Let’s look at this way. What if all your company is doing is playing football? What if the assets you’re monitoring aren’t refrigerated goods, but really football players? Consider the Zebra sports solution as just a vertical-specific asset-management solution. In other words, the asset intelligence gained by the Zebra solution can be used the same way a more traditional business owner would use data about more traditional assets. It all comes down to improved decisionmaking. Coaches can leverage the data to make informed personnel decisions, to strategize about upcoming plays, and quantify athlete performance.
Consider this point, the technology is bringing the power of realtime data analytics to the sport of football even if we can’t completely quantify all the benefits just yet. What’s more, if the NFL was using the IoT perhaps last year’s overly publicized “deflategate” incident with Tom Brady and the Patriots might have turned out completely differently.
If you don’t follow football, “deflategate” refers to the scandal following the 2014 AFC championship game between the New England Patriots and the Indianapolis Colts. The Patriots were suspected of tampering with the footballs that were used in that game.

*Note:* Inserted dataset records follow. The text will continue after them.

(** The claim fails for a negative rival weight: at full speed the
    rival one unit away gives threat 0.5, the rival ten units away
    0.95.  And with the default weights a pursuer position that moves
    from three quarters of a unit away onto the world origin, a quarter
    of a unit away, is taken for "no pursuer": the threat falls from
    0.35 to 0. *)
Lemma C4_counterexample :
  ((Dist Example.SelfPos (ActorLocation Example.NearRival)
    <=? Dist Example.SelfPos (ActorLocation Example.Rival)) = true
   /\ (CalculateThreat Example.NegativeRivalService (Some Example.Rival)
         Example.NoPursuer (of_Z 220) zero Example.SelfPos
       <=? CalculateThreat Example.NegativeRivalService
             (Some Example.NearRival) Example.NoPursuer (of_Z 220) zero
             Example.SelfPos) = false)
  /\ ((Dist Example.SelfNearOrigin Vector.ZeroVector
       <=? Dist Example.SelfNearOrigin Example.FarPursuer) = true
      /\ (CalculateThreat DefaultService None Example.FarPursuer zero zero
            Example.SelfNearOrigin
          <=? CalculateThreat DefaultService None Vector.ZeroVector zero
                zero Example.SelfNearOrigin) = false).
Proof.
  repeat split; vm_compute; reflexivity.
Qed.

(** C10.  Whatever the weights and the inputs, the motif intensity
    derived from the threat level lies between 0.4f and 1; 0.4f is the
    float 13421773 / 2^25, which is not below 4/10. *)
Theorem C10_motif_intensity_floor
    (S : UBTService_ThreatUpdate) (Rival : option AActor)
    (PolicePos : FVector) (Speed Damage : float) (SelfPos : FVector) :
  let Threat := CalculateThreat S Rival PolicePos Speed Damage SelfPos in
  between (lit 4 10) one (MotifIntensityOf Threat)
  /\ lit 4 10 = S754_finite false 13421773 (-25)
  /\ (4 * 2 ^ 25 <= 10 * 13421773)%Z.
Proof.
  intros Threat. split; [split | split].
  - unfold Threat, CalculateThreat. apply ThreatOrder.motif_floor.
  - apply MotifIntensity_range.
  - apply ThreatOrder.lit_4_10.
  - vm_compute. discriminate.
Qed.
End ThreatTheorems.

Module ProximityTheorems.
Import F32 FMath ThreatService Spec.
Local Open Scope f32_scope.

Lemma compare_one_Eq (d : float) : SFcompare d one = Some Eq -> d = one.
Proof. apply compare_Eq_finite. Qed.

Lemma Max_one_saturates (d : float) : (d <=? one) = true -> Max one d = one.
Proof.
  unfold Max, leb, ltb, SFleb, SFltb.
  destruct (SFcompare d one) as [[ | | ]|] eqn:Hc; try discriminate.
  - intros _. apply compare_one_Eq. exact Hc.
  - reflexivity.
Qed.

Lemma Max_one_not_below (d : float) : (Max one d <? one) = false.
Proof.
  unfold Max. destruct (d <? one) eqn:Hd.
  - reflexivity.
  - exact Hd.
Qed.

(** C5.  A rival that is present, and a pursuer position that is not
    the zero vector, score [1 / Max(1, Dist)]; the divisor is never
    below 1, at every distance [d <= 1] the score is exactly 1, and at
    no distance does it exceed 1. *)
Theorem C5_proximity_saturates (SelfPos : FVector) :
  (forall R : AActor,
      RivalProx (Some R) SelfPos
      = one / Max one (Dist SelfPos (ActorLocation R)))
  /\ (forall PolicePos : FVector,
      Vector.IsZero PolicePos = false ->
      PoliceProx PolicePos SelfPos = one / Max one (Dist SelfPos PolicePos))
  /\ (forall d : float, (Max one d <? one) = false)
  /\ (forall d : float, (d <=? one) = true -> one / Max one d = one)
  /\ (forall d : float,
      valid d = true -> d <> S754_nan -> (one / Max one d <=? one) = true)
  /\ (forall R : AActor,
      (Dist SelfPos (ActorLocation R) <=? one) = true ->
      RivalProx (Some R) SelfPos = one)
  /\ (forall PolicePos : FVector,
      Vector.IsZero PolicePos = false ->
      (Dist SelfPos PolicePos <=? one) = true ->
      PoliceProx PolicePos SelfPos = one).
Proof.
  assert (Hsat : forall d : float,
             (d <=? one) = true -> one / Max one d = one).
  { intros d Hd. rewrite (Max_one_saturates d Hd). vm_compute. reflexivity. }
  repeat split.
  - intros P HP. unfold PoliceProx. rewrite HP. reflexivity.
  - apply Max_one_not_below.
  - exact Hsat.
  - intros d Vd Nd.
    destruct (Order.prox_risk d Vd Nd) as [F B].
    destruct (Order.nonneg_finite_split _ F) as [V _].
    rewrite (Order.leb_ordv _ _ V Order.one_nonneg_valid), Order.ordv_one.
    apply Z.leb_le. exact B.
  - intros R Hd. unfold RivalProx. apply Hsat. exact Hd.
  - intros P HP Hd. unfold PoliceProx. rewrite HP. apply Hsat. exact Hd.
Qed.

(** A pursuer half a unit from the pawn scores exactly 1. *)
Lemma C5_proximity_saturates_witness :
  Vector.IsZero Example.NearPursuer = false
  /\ (Dist Example.SelfPos Example.NearPursuer <=? one) = true
  /\ PoliceProx Example.NearPursuer Example.SelfPos = one.
Proof.
  split; [vm_compute; reflexivity | split; [vm_compute; reflexivity | ]].
  apply (C5_proximity_saturates Example.SelfPos); vm_compute; reflexivity.
Defined.

Lemma absent_terms_vanish (rw pw A B : float) :
  is_finite rw = true -> is_finite pw = true ->
  Clamp (rw * zero + pw * zero + A + B) zero one = Clamp (A + B) zero one.
Proof.
  intros Hr Hp.
  destruct rw as [sr | sr | | sr mr er]; try discriminate;
    destruct pw as [sp | sp | | sp mp ep]; try discriminate;
    destruct sr, sp;
    destruct A as [sa | sa | | sa ma ea]; try reflexivity;
    destruct sa;
    destruct B as [sb | sb | | sb mb eb]; try reflexivity;
    destruct sb; reflexivity.
Qed.

Lemma absent_terms_poison (rw pw A B : float) :
  is_finite rw = false \/ is_finite pw = false ->
  Clamp (rw * zero + pw * zero + A + B) zero one = one.
Proof.
  intros H.
  destruct rw as [sr | sr | | sr mr er];
    destruct pw as [sp | sp | | sp mp ep];
    try (destruct H; discriminate);
    try destruct sr; try destruct sp;
    destruct A as [sa | sa | | sa ma ea]; try reflexivity;
    destruct B as [sb | sb | | sb mb eb]; reflexivity.
Qed.

(** C6.  An absent rival and a zero pursuer position score exactly 0.
    For finite rival and pursuer weights, and every speed and damage,
    the threat level is then the clamp of the speed and damage terms
    alone.  For a rival or pursuer weight that is infinite or NaN the
    product with the score 0 is NaN and the threat level is 1, whatever
    the speed and the damage. *)
Theorem C6_absent_positions_contribute_nothing
    (S : UBTService_ThreatUpdate) (PolicePos : FVector)
    (Speed Damage : float) (SelfPos : FVector) :
  Vector.IsZero PolicePos = true ->
  RivalProx None SelfPos = zero
  /\ PoliceProx PolicePos SelfPos = zero
  /\ (is_finite (RivalWeight S) = true ->
      is_finite (PoliceWeight S) = true ->
      CalculateThreat S None PolicePos Speed Damage SelfPos
      = Clamp (SpeedWeight S * SpeedRisk S Speed
               + DamageWeight S * DamageRisk Damage) zero one)
  /\ (is_finite (RivalWeight S) = false
      \/ is_finite (PoliceWeight S) = false ->
      CalculateThreat S None PolicePos Speed Damage SelfPos = one).
Proof.
  intros Hz.
  assert (HP : PoliceProx PolicePos SelfPos = zero).
  { unfold PoliceProx. rewrite Hz. reflexivity. }
  split; [reflexivity | split; [exact HP | split]].
  - intros Hr Hp.
    unfold CalculateThreat, WeightedSum. rewrite HP.
    change (RivalProx None SelfPos) with zero.
    apply absent_terms_vanish; assumption.
  - intros H.
    unfold CalculateThreat, WeightedSum. rewrite HP.
    change (RivalProx None SelfPos) with zero.
    apply absent_terms_poison; exact H.
Qed.

(** The worked configuration without rival and pursuer, and the same
    inputs under an infinite rival weight. *)
Lemma C6_absent_positions_contribute_nothing_witness :
  Vector.IsZero Example.NoPursuer = true
  /\ is_finite (RivalWeight DefaultService) = true
  /\ is_finite (PoliceWeight DefaultService) = true
  /\ CalculateThreat DefaultService None Example.NoPursuer
       Example.SpeedKmh Example.Damage Example.SelfPos
     = Clamp (SpeedWeight DefaultService
                * SpeedRisk DefaultService Example.SpeedKmh
              + DamageWeight DefaultService * DamageRisk Example.Damage)
             zero one
  /\ is_finite (RivalWeight Example.InfiniteRivalService) = false
  /\ CalculateThreat Example.InfiniteRivalService None Example.NoPursuer
       Example.SpeedKmh Example.Damage Example.SelfPos = one.
Proof.
  assert (HZ : Vector.IsZero Example.NoPursuer = true)
    by (vm_compute; reflexivity).
  assert (HR : is_finite (RivalWeight DefaultService) = true)
    by (vm_compute; reflexivity).
  assert (HP : is_finite (PoliceWeight DefaultService) = true)
    by (vm_compute; reflexivity).
  assert (HI : is_finite (RivalWeight Example.InfiniteRivalService) = false)
    by (vm_compute; reflexivity).
  refine (conj HZ (conj HR (conj HP (conj _ (conj HI _))))).
  - exact (proj1 (proj2 (proj2
             (C6_absent_positions_contribute_nothing DefaultService
                Example.NoPursuer Example.SpeedKmh Example.Damage
                Example.SelfPos HZ))) HR HP).
  - exact (proj2 (proj2 (proj2
             (C6_absent_positions_contribute_nothing
                Example.InfiniteRivalService Example.NoPursuer
                Example.SpeedKmh Example.Damage Example.SelfPos HZ)))
             (or_introl HI)).
Defined.

(** The claim fails for an infinite rival weight: with no rival, no
    pursuer, speed 0 and damage 0 the two absent scores are 0, the
    speed and damage terms clamp to 0, and yet the threat level is 1:
    [inf * 0.f] is NaN, the sum is NaN, and [FMath::Clamp] sends NaN to
    its upper bound. *)
Lemma C6_counterexample :
  RivalProx None Example.SelfPos = zero
  /\ PoliceProx Example.NoPursuer Example.SelfPos = zero
  /\ Clamp (SpeedWeight Example.InfiniteRivalService
              * SpeedRisk Example.InfiniteRivalService zero
            + DamageWeight Example.InfiniteRivalService * DamageRisk zero)
       zero one = zero
  /\ CalculateThreat Example.InfiniteRivalService None Example.NoPursuer
       zero zero Example.SelfPos = one
  /\ CalculateThreat Example.InfiniteRivalService None Example.NoPursuer
       zero zero Example.SelfPos
     <> Clamp (SpeedWeight Example.InfiniteRivalService
                 * SpeedRisk Example.InfiniteRivalService zero
               + DamageWeight Example.InfiniteRivalService
                 * DamageRisk zero) zero one.
Proof.
  repeat split; try (vm_compute; reflexivity).
  vm_compute. discriminate.
Qed.
End ProximityTheorems.
(** * Wasti Studio / Nano Banana Studio: viewport, ingestion, history and
      generation-client properties

    A shallow embedding of the logic-bearing parts of the image generator
    front end:

    - [ZoomableImage]   : components/ZoomableImage.tsx (pan/zoom viewport)
    - [DragDropZone]    : components/DragDropZone.tsx (file ingestion)
    - [Gemini]          : services/gemini.ts (the generation client wrapper,
                          in its two revisions)
    - [App]             : App.tsx (submit, history, restore; two revisions)

    JavaScript numbers are modelled by exact rationals.  Where binary64
    rounds a sum the rationals do not, so the viewport properties are
    stated on what both agree on: bounds, clamps, direction and the
    equality tests the handlers perform, and exact values only where
    binary64 is exact too (scales that are whole half steps, integer
    pointer coordinates).  React state is an explicit
    record and every handler is a function from the committed state to the
    next one: the handlers are run by the event loop one at a time, each on
    the state committed by the previous one. *)

From Stdlib Require Import QArith Qminmax Qround ZArith List Bool Lia.
From Stdlib Require Import Strings.String Strings.Ascii.
From Stdlib Require Import Sorting.Permutation.
Import ListNotations.

(* ================================================================== *)
(** * JavaScript string primitives used by the sources                 *)
(* ================================================================== *)

(** Strings are sequences of one-byte code units (the Latin-1 range of
    JavaScript's UTF-16 code units). *)
Module JS.

Local Open Scope string_scope.

(** [s.startsWith(p)] *)
Definition startsWith (s p : string) : bool := String.prefix p s.

(** [s.slice(n)] *)
Fixpoint slice (n : nat) (s : string) : string :=
  match n, s with
  | O, _ => s
  | S _, EmptyString => EmptyString
  | S n', String _ s' => slice n' s'
  end.
(** The loop under the uniform strategy on any constructed grammar: it
    either returns, and then it stopped on a symbol without productions or
    used all its iterations, or it raises [ValueError], and then the symbol
    it stood on has a production with an empty right-hand side. *)
Lemma generate_loop_uniform_outcome g n st rs :
  constructed g → current_symbol st ∈ all_symbols g →
  ∃ rest rs',
    (length rest ≤ n)%nat
    ∧ chain g (current_symbol st) rest
    ∧ ((generate_loop g "uniform" n st rs
          = (Ok (generated_string st ++ walk_text rest), rs')
        ∧ consumed rs' = (consumed rs + 2 * length rest)%nat
        ∧ (productions_with_lhs (last_visited (current_symbol st) rest)
                                (productions g) = []
           ∨ length rest = n))
       ∨ (∃ msg p,
            generate_loop g "uniform" n st rs = (Raise (ValueError msg), rs')
            ∧ consumed rs' = (consumed rs + 2 * length rest + 1)%nat
            ∧ p ∈ productions g
            ∧ p.1 = last_visited (current_symbol st) rest
            ∧ p.2 = [])).
Proof.
  intros Hg. destruct (constructed_inv g Hg) as [Hall [_ HP]].
  rewrite Forall_forall in HP.
  revert st rs. induction n as [|n IH]; intros st rs Hcur.
  { exists [], rs. split; [done|]. split; [done|]. left.
    cbn. rewrite append_empty_r. repeat split; [lia|by right]. }
  pose proof (get_productions_known g _ Hcur) as Hfound.
  destruct (productions_with_lhs (current_symbol st) (productions g))
    as [|q found] eqn:Efound.
  { exists [], rs. split; [cbn; lia|]. split; [done|]. left.
    cbn [generate_loop]. unfold mbind, Gen_bind, lift.
    rewrite Hfound. cbn. rewrite append_empty_r.
    repeat split; [lia|by left]. }
  destruct (choice_range (length (q :: found)) rs) as (i & Hi & Ei);
    [cbn; lia|].
  destruct (py_index_lt (q :: found) i Hi) as (p & Hp & Ep).
  rewrite <- Efound in Hp.
  apply elem_of_productions_with_lhs in Hp as [Hp Hlhs].
  destruct (decide (p.2 = [])) as [Hempty|Hrhs].
  { destruct (generate_loop_step_empty g n st rs (q :: found) i p)
      as [msg E]; [done..|].
    exists [], (advance rs). split; [cbn; lia|]. split; [done|]. right.
    exists msg, p. cbn. repeat split; [done|lia|done|done|done]. }
  destruct (choice_elem p.2 (advance rs)) as (so & Hso & Eso); [done|].
  assert (so ∈ all_symbols g) as Hso_all.
  { destruct (HP p Hp) as [_ Hr]. rewrite Forall_forall in Hr.
    rewrite Hall. by apply Hr. }
  assert (derives g (current_symbol st) so) as Hder by (by exists p).
  rewrite (generate_loop_step g n st rs (q :: found) i p so) by done.
  case_bool_decide as Hterm.
  - exists [so], (advance (advance rs)). split; [cbn; lia|].
    split; [done|]. left. cbn [walk_text]. rewrite append_empty_r.
    repeat split; [cbn; lia|]. left. apply productions_with_lhs_nil.
    intros r Hr. by apply (constructed_terminal_no_rule g).
  - destruct (IH (mkLoop (generated_string st ++ step_text so) so (Some so))
                 (advance (advance rs)) Hso_all)
      as (rest & rs' & Hlen & Hch & Hout).
    cbn [current_symbol generated_string] in Hch, Hout.
    exists (so :: rest), rs'. split; [cbn; lia|]. split; [done|].
    rewrite last_visited_cons. cbn [walk_text length].
    rewrite <- append_assoc.
    destruct Hout as [(E & Hcons & Hstop)|(msg & r & E & Hcons & Hr)].
    + left. cbn in Hcons. repeat split; [done|lia|].
      destruct Hstop as [?|?]; [by left|right; lia].
    + right. exists msg, r. cbn in Hcons. repeat split; [done|lia|apply Hr..].
Qed.
(** * The Chosen One: the finger registry and its elimination timer

    A shallow embedding of [src/App.tsx] (component [FingerPickerGame]).

    - The React state [fingers : Map<number, Finger>] is an insertion-ordered
      association list, as a JavaScript [Map] iterates in insertion order and
      both [Array.from(prev.keys())] and the dependency string of the
      reconciliation effect observe that order.
    - Everything the component touches outside [fingers] (the other two state
      cells, the timer ref, the browser's live intervals, the random and clock
      sources, the calls made on the audio collaborator) lives in a [World]
      that is threaded through a small state monad.
    - A value of [Math.random()] is the rational that the returned double
      denotes, and [Math.floor(r * n)] is the floor of the double nearest to
      the product, ties to even, as IEEE 754 multiplication rounds it;
      [Date.now()] is a stream of integers.
    - Events are handled one at a time: every handler runs to completion and
      React renders.  The reconciliation effect of a render runs before the
      next render starts and touches nothing a handler reads before then, so
      it is run in the same turn.  The effect that attaches the pointer
      listeners is run by React after the render too, and a pointer event can
      reach the listeners of an earlier render before then: the state records
      the map the attached listeners closed over, and the event loop delivers
      [ListenersAttached] when the effect runs.  The event loop of the model
      may deliver it at any time, so that a property of all runs of the model
      holds however the browser interleaves the effect with the events. *)

From Stdlib Require Import ZArith QArith Qround List String Ascii Bool Lia.
From Stdlib Require Import DecimalString.
From Stdlib Require DecimalPos DecimalZ.
From Stdlib Require SpecFloat.
Import ListNotations.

Earlier this year, Sports Illustrated published an exposé-type article that revealed how officials check ball pressure before an NFL game. Sports Illustrated claims the footballs are in the officials’ possession until “just minutes before the start of the game,” at which point they hand the bags to ball boys on each side of the field. Despite this newly foolproof plan, we all know this new plan is still not a foolproof solution.
It seems to all of us in the IoT space, how can the IoT prevent this from happening again? Realtime pressure monitoring of game-day footballs would prevent any future deflategate situations, in my book.
Just like we continuously and remotely monitor ambient conditions of oil rigs, or how we continuously monitor the air temperature in a baby’s room, we should continuously monitor a football’s inflation during the big game.
If the NFL had incorporated the IoT into its game plan from the beginning, the issue of fairness of the inflation look a little different today. And who knows, perhaps it might not have resulted in Tom Brady going to court and giving football yet another black eye. If IoT was really put to good use, the NFL commissioner could have just pulled up some historical data and determined exactly how inflated those footballs were before, during, and after a game.
So if we go back to our original point about the Zebra Technologies solution, it will be truly interesting from a fan’s point of view to see how the solution changes or does not change the football-viewing experience. Perhaps it’s all about the IoT!